**What needs to be done:** Which of the lines in the records below hold the string "that"? Copy every one of them.

**Provided records:**
(* ===== verification/Protocol.v ===== *)
(** * protocol/sync.go, protocol/clear.go, ClearState of drivers/abstract/abstract.go

    The state-changing part of the two commands: [classifyStreams] decides which
    configured streams take part in a run and along which path; a sync keeps the state of
    the streams that resume and clears that of full refreshes; clear-destination clears
    every selected stream and keeps the rest. *)

From S2P Require Import Prelude GoString GoSet DataTypes QueryEngine Value Schema Stream Catalog State.

Record StreamMix := mkMix {
  mix_FullRefresh : Z; mix_Incremental : Z; mix_CDC : Z; mix_StrictCDC : Z;
  mix_Selected : Z; mix_Normalized : Z; mix_Partitioned : Z; mix_StreamWithPosUpdateType : Z
}.

Record StreamClassification := mkClassification {
  cl_SelectedStreams : list ConfiguredStream;
  cl_CDCStreams : list ConfiguredStream;
  cl_IncrementalStreams : list ConfiguredStream;
  cl_FullLoadStreams : list ConfiguredStream;
  cl_NewStreamsState : list StreamState;
  cl_Mix : StreamMix
}.

(** The zero value of the metadata struct, read from a map without the key. *)
Definition zero_metadata : StreamMetadata := mkMetadata "" "" "" false false "" false "" None None None.

Section Protocol.
Context `{GoHash string} `{GoHash Chunk} `{GoRange} `{GoEnv}.
Implicit Types (s : State) (elem : ConfiguredStream).

(** ** classifyStreams: the checks of one stream

    A check that returns an error logs a warning and skips the stream. *)
Definition warn_skip {A} (r : result A) : result bool :=
  match r with Ok _ => Ok true | Err _ => Ok false | Panic m => Panic m end.

Definition condition_valid elem (cond : FilterCondition) : result bool :=
  if String.eqb (Column cond) "" then Ok false
  else match GetType (s_Schema (StreamOf elem)) (Column cond) with
       | Ok dataType =>
           if String.eqb dataType Null then Ok false else warn_skip (ParseFilterValue dataType (CondValue cond))
       | Err _ => Ok false
       | Panic m => Panic m
       end.

Fixpoint conditions_valid elem (conditions : list FilterCondition) : result bool :=
  match conditions with
  | [] => Ok true
  | cond :: rest => ok ← condition_valid elem cond; if (ok : bool) then conditions_valid elem rest else Ok false
  end.

Definition filter_valid elem : result bool :=
  match GetFilter elem with
  | Ok (filter, isLegacy) =>
      if isLegacy then Ok true
      else if 2 <? Z.of_nat (length (conditions_list filter)) then Ok false
      else conditions_valid elem (conditions_list filter)
  | Err _ => Ok false
  | Panic m => Panic m
  end.

(** [streams] is nil when schema discovery was skipped. *)
Definition source_valid elem (streams : option (list Stream)) : result bool :=
  match streams with
  | None => Ok true
  | Some l => match StreamsToMap l !! ID elem with None => Ok false | Some source => warn_skip (Validate elem source) end
  end.

Definition stream_valid elem (streams : option (list Stream)) : result bool :=
  ok ← source_valid elem streams;
  if negb ok then Ok false
  else ok ← warn_skip (ValidateUpdateType elem); if negb ok then Ok false else filter_valid elem.

(** ** classifyStreams: recording a valid stream *)
Definition b2z (b : bool) : Z := if b then 1 else 0.

Definition is_cdc elem : bool :=
  String.eqb (s_SyncMode (StreamOf elem)) CDC || String.eqb (s_SyncMode (StreamOf elem)) STRICTCDC.
Definition is_incremental elem : bool := String.eqb (s_SyncMode (StreamOf elem)) INCREMENTAL.

Definition count_stream (m : StreamMix) elem : StreamMix :=
  let mode := s_SyncMode (StreamOf elem) in
  let strict := String.eqb mode STRICTCDC in
  mkMix (mix_FullRefresh m + b2z (negb (is_cdc elem) && negb (is_incremental elem)))
    (mix_Incremental m + b2z (is_incremental elem))
    (mix_CDC m + b2z (is_cdc elem && negb strict)) (mix_StrictCDC m + b2z (is_cdc elem && strict))
    (mix_Selected m + 1)
    (mix_Normalized m + b2z (Normalization (Metadata elem)))
    (mix_Partitioned m + b2z (negb (String.eqb (PartitionRegex (Metadata elem)) "")))
    (mix_StreamWithPosUpdateType m + b2z (String.eqb (GetUpdateType elem) UpdateTypePosition)).

Definition record_stream (stateStreamMap : gmap string StreamState) (cl : StreamClassification) elem : StreamClassification :=
  let selected := cl_SelectedStreams cl ++ [elem] in
  let mix := count_stream (cl_Mix cl) elem in
  let newState := match stateStreamMap !! ID elem with Some e => cl_NewStreamsState cl ++ [e] | None => cl_NewStreamsState cl end in
  if is_cdc elem then
    mkClassification selected (cl_CDCStreams cl ++ [elem]) (cl_IncrementalStreams cl) (cl_FullLoadStreams cl) newState mix
  else if is_incremental elem then
    mkClassification selected (cl_CDCStreams cl) (cl_IncrementalStreams cl ++ [elem]) (cl_FullLoadStreams cl) newState mix
  else
    mkClassification selected (cl_CDCStreams cl) (cl_IncrementalStreams cl) (cl_FullLoadStreams cl ++ [elem])
      (cl_NewStreamsState cl) mix.

(** The closure passed to [ArrayContains], which always returns false and so visits
    every stream.  The metadata of the selection replaces the stream's own. *)
Definition classify_one (catalog : Catalog) (streams : option (list Stream)) (stateStreamMap : gmap string StreamState)
    (cl : StreamClassification) elem : result StreamClassification :=
  let sMetadata := oldSelectedMap catalog !! ID elem in
  if negb (bool_decide (SelectedStreams catalog = None) || bool_decide (is_Some sMetadata)) then Ok cl
  else
    let elem := mkConfigured (default zero_metadata sMetadata) (StreamOf elem) in
    ok ← stream_valid elem streams;
    Ok (if (ok : bool) then record_stream stateStreamMap cl elem else cl).

Definition dotted (e : StreamState) : string := selected_id (ss_Namespace e) (ss_Stream e).

Definition stateStreamMap s : gmap string StreamState :=
  foldl (λ acc e, <[dotted e := e]> acc) ∅ (st_Streams s).

Definition no_streams : StreamClassification := mkClassification [] [] [] [] [] (mkMix 0 0 0 0 0 0 0 0).

(** Returns the classification and the state, whose stream list is replaced when the
    source was discovered. *)
Definition classifyStreams (catalog : Catalog) (streams : option (list Stream)) s : result (StreamClassification * State) :=
  cl ← foldM (classify_one catalog streams (stateStreamMap s)) no_streams (Streams catalog);
  let s := match streams with Some _ => set_streams s (cl_NewStreamsState cl) | None => s end in
  match cl_SelectedStreams cl with
  | [] => Err "no valid streams found in catalog"
  | _ => Ok (cl, s)
  end.

(** ** ClearState *)
Definition clear_entry (dropStreams : list string) (e : StreamState) : StreamState :=
  if contains dropStreams (dotted e)
  then mkStreamState false (ss_Stream e) (ss_Namespace e) (ss_SyncMode e) ∅ else e.

Definition ClearState s (streams : list ConfiguredStream) : State :=
  let dropStreams := ID <$> streams in
  let global := match st_Global s with
    | Some g => Some (mkGlobal (g_State g) ((λ set, foldl Remove set dropStreams) <$> g_Streams g))
    | None => None
    end in
  mkState (st_Type s) (st_Version s) global (clear_entry dropStreams <$> st_Streams s).

(** ** The state side of the commands: sync up to the destination drop, and
    clear-destination; both return the streams whose tables are dropped. *)
Definition sync_prepare (catalog : Catalog) (streams : option (list Stream)) s
    : result (StreamClassification * State * list ConfiguredStream) :=
  '(cl, s) ← classifyStreams catalog streams s;
  let s := match streams with None => set_streams s (cl_NewStreamsState cl) | Some _ => s end in
  let dropStreams := cl_FullLoadStreams cl in
  Ok (cl, match dropStreams with [] => s | _ => ClearState s dropStreams end, dropStreams).

(** [DropStreams] is what the destination answers to the request to drop the tables: an
    error leaves the state file as it was. *)
Definition clear_destination (DropStreams : list ConfiguredStream → option string) (catalog : Catalog) s (file : option persisted)
    : result (State * option persisted * list ConfiguredStream) :=
  match classifyStreams catalog None s with
  | Err e => Err ("failed to get selected streams for clearing: " +:+ e)
  | Panic m => Panic m
  | Ok (cl, s) =>
      let dropStreams := cl_IncrementalStreams cl ++ cl_FullLoadStreams cl ++ cl_CDCStreams cl in
      match dropStreams with
      | [] => Ok (s, file, [])
      | _ =>
          let newState := ClearState s dropStreams in
          match DropStreams dropStreams with
          | Some e => Err ("failed to clear destination: " +:+ e)
          | None => Ok (newState, LogState newState file, dropStreams)
          end
      end
  end.

End Protocol.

**Answer box:**
    the streams that resume and clears that of full refreshes; clear-destination clears
    A check that returns an error logs a warning and skips the stream. *)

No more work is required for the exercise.